Video expert testifies in Molly Conley murder trial

EVERETT — A home surveillance camera likely captured Molly Conley minutes before she was shot to death along a rural Lake Stevens road in 2013.

Prosecutors also allege that same camera recorded Erick Walker driving by minutes later and blocks away from where Molly, 15, was struck by a single bullet and tumbled down a small embankment on S. Lake Stevens Road. The Seattle girl died at the scene.

A Snohomish County jury Thursday watched a video taken from a camera mounted on a house located on S. Davies Road. At least four people are seen walking south on S. Davies Road away from Wyatt Park. Minutes later a car is seen driving northbound toward the park and then making a U-turn and then heading back the way it came.

Molly was shot a few blocks away on S. Lake Stevens Road as she walked with a group of friends. The girls were celebrating Molly’s 15th birthday and staying with one of the girls’ father in Lake Stevens.

The jurors heard from a forensic video analyst who testified that the car seen in the June 1 video is consistent with Walker’s car.
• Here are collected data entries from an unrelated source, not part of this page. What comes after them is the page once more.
(** The new page of the child, filled from the parent's page [pa]. *)
Lemma copying_new_page p pa f m free old tbl ps new tblN psN :
  copying m (p :: free) old tbl ps new tblN psN -> ps !! length psN = Some (pa, f) ->
  page_ok kend p /\ p <> 0 /\ ~ owned free tblN p /\ ~ (p ∈ psN.*1) /\ ~ pages_of tbl ps p /\
  exists m1, kalloc m = Ok p m1 /\
    let m2 := with_mem (fun mm => memmove mm p pa PGSIZE) m1 in
    copying m2 free old tbl ps new tblN psN /\ page_copy (m_mem m2) (pa, f) (p, f) /\
    change (owned (p :: free) tblN) (fun q => owned free tblN q \/ q = p) m m2.
Proof.
  intros Hcp Hpa. pose proof Hcp as [H1 H2 H3 H4].
  destruct (uvm_new_page kend kend_pos topN p (fun mm => memmove mm p pa PGSIZE) m free new tblN psN H2)
    as (Hp & Hp0 & Hno & Hnin & m1 & E & Hu & Hc); [intros; apply page_change_memmove|].
  assert (Hpo : ~ pages_of tbl ps p).
  { intros Hq. apply (pages_of_ok _ _ _ _ _ _ H1 Hq). by left. }
  do 5 (split; [done|]). exists m1. split; [done|]. intros m2.
  assert (Hcp2 : copying m2 free old tbl ps new tblN psN).
  { eapply copying_keep; [exact Hcp|exact Hu|exact Hc| |].
    - intros q. by apply (owned_outside _ _ _ _ _ _ _ _ _ Hcp).
    - intros q Hq. by left. }
  split; [done|]. split; [|done]. split; [done|]. intros i Hi. cbn [fst].
  assert (Hpain : pa ∈ ps.*1).
  { apply list_elem_of_fmap. exists (pa, f). split; [done|]. by eapply list_elem_of_lookup_2. }
  assert (Hne : p <> pa) by (intros ->; apply Hpo; by right).
  assert (Hpaok : page_ok kend pa) by (eapply u_page; [exact H1|done]).
  unfold m2. cbn. rewrite mget_memmove by (unfold PGSIZE; lia).
  destruct (page_disjoint kend p pa Hp Hpaok Hne).
  - rewrite mget_memmove_out by (unfold PGSIZE; lia). unfold PGSIZE. zcase; try lia. f_equal. lia.
  - rewrite mget_memmove_out by (unfold PGSIZE; lia). unfold PGSIZE. zcase; try lia. f_equal. lia.
Qed.

(** The two outcomes of mapping it. *)
Lemma copying_map p pa f m free old tbl ps new tblN psN :
  copying m free old tbl ps new tblN psN -> ps !! length psN = Some (pa, f) ->
  page_ok kend p -> ~ owned free tblN p -> ~ (p ∈ psN.*1) -> ~ pages_of tbl ps p ->
  page_copy (m_mem m) (pa, f) (p, f) ->
  exists r m' free' tblN',
    mappages new (4096 * Z.of_nat (length psN)) PGSIZE p f m = Ok r m' /\
    change (owned free tblN) (owned free' tblN') m m' /\
    (r = 0 /\ copying m' free' old tbl ps new tblN' (psN ++ [(p, f)]) \/
     r = -1 /\ copying m' free' old tbl ps new tblN' psN).
Proof.
  intros Hcp Hpa Hp Hno Hnin Hpo Hpc. pose proof Hcp as [H1 H2 _ _].
  destruct (u_map _ _ _ _ _ _ _ H1 _ _ _ Hpa) as (_ & (Hf1 & Hf2 & Hf3) & Hpaok).
  pose proof (lookup_lt_Some _ _ _ Hpa). pose proof (u_len _ _ _ _ _ _ _ H1).
  destruct (uvm_map_page kend kend_pos topN m free new tblN psN p f) as
    (r & m' & free' & tblN' & E & Hc & Hres); try done; [by rewrite lor_has_V|lia|].
  rewrite lor_has_V in Hres by done. exists r, m', free', tblN'. split; [done|]. split; [done|].
  destruct Hres as [[-> Hu]|(-> & -> & Hu)]; [left|right]; (split; [done|]).
  - eapply copying_step; [exact Hcp|exact Hu|exact Hc|intros q Hq; exact (owned_outside _ _ _ _ _ _ _ _ _ Hcp Hq)|done| |].
    + by intros q ->%list_elem_of_singleton.
    + rewrite (drop_S _ _ _ Hpa). cbn. constructor; [|constructor].
      destruct Hpc as [_ Hpc]. split; [done|]. intros i Hi.
      assert (Hpain : pa ∈ ps.*1)
        by (apply list_elem_of_fmap; exists (pa, f); split; [done|]; by eapply list_elem_of_lookup_2).
      assert (HF : forall q, owned free tblN q -> page_ok kend q) by (intros q; eapply owned_ok; apply H2).
      rewrite !(change_page kend _ _ _ _ _ _ Hc); try done; [by apply Hpc|].
      intros Hq. apply (owned_outside _ _ _ _ _ _ _ _ _ Hcp) in Hq as (_ & Hq & _).
      apply Hq. by right.
  - eapply copying_keep; [exact Hcp|exact Hu|exact Hc|intros q Hq; exact (owned_outside _ _ _ _ _ _ _ _ _ Hcp Hq)|done].
Qed.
Jurors learned that Snohomish County sheriff’s detectives were allowed to drive Walker’s Pontiac G6 to the scene two months after the homicide. Detectives drove the car by the surveillance camera around the same time of night. Molly was shot just after 11 p.m.

Grant Fredericks, a former police officer and video analyst instructor at the FBI Academy, testified how he compared headlight and brake light shapes and placement on the car seen in the June 1 video to Walker’s vehicle in the police reenactment.

The cars are consistent, Fredericks said.

He also analyzed other vehicles seen on the surveillance camera that night. Fredericks showed jurors how he could distinguish characteristics of headlights and brake lights and whether a vehicle was light-colored or dark.

He also went through a list of vehicles he was asked to compare against the car seen in the June 1 video.

“Every one is different and can be eliminated,” Fredericks said.

On cross examination, he admitted that the quality of the video from the night of Molly’s shooting doesn’t allow for him to clearly identify the group of people seen walking by the house, or who was driving the car. The video doesn’t show the car’s license plate and doesn’t show where it goes after passing the camera.

Walker has admitted that he was in Lake Stevens the night of the shooting. He has denied killing Molly or firing at several houses between Lake Stevens and Marysville hours later.

Jurors on Friday are expected to hear from a team of detectives who recreated the shooting scene. The murder trial is expected to continue for several more days.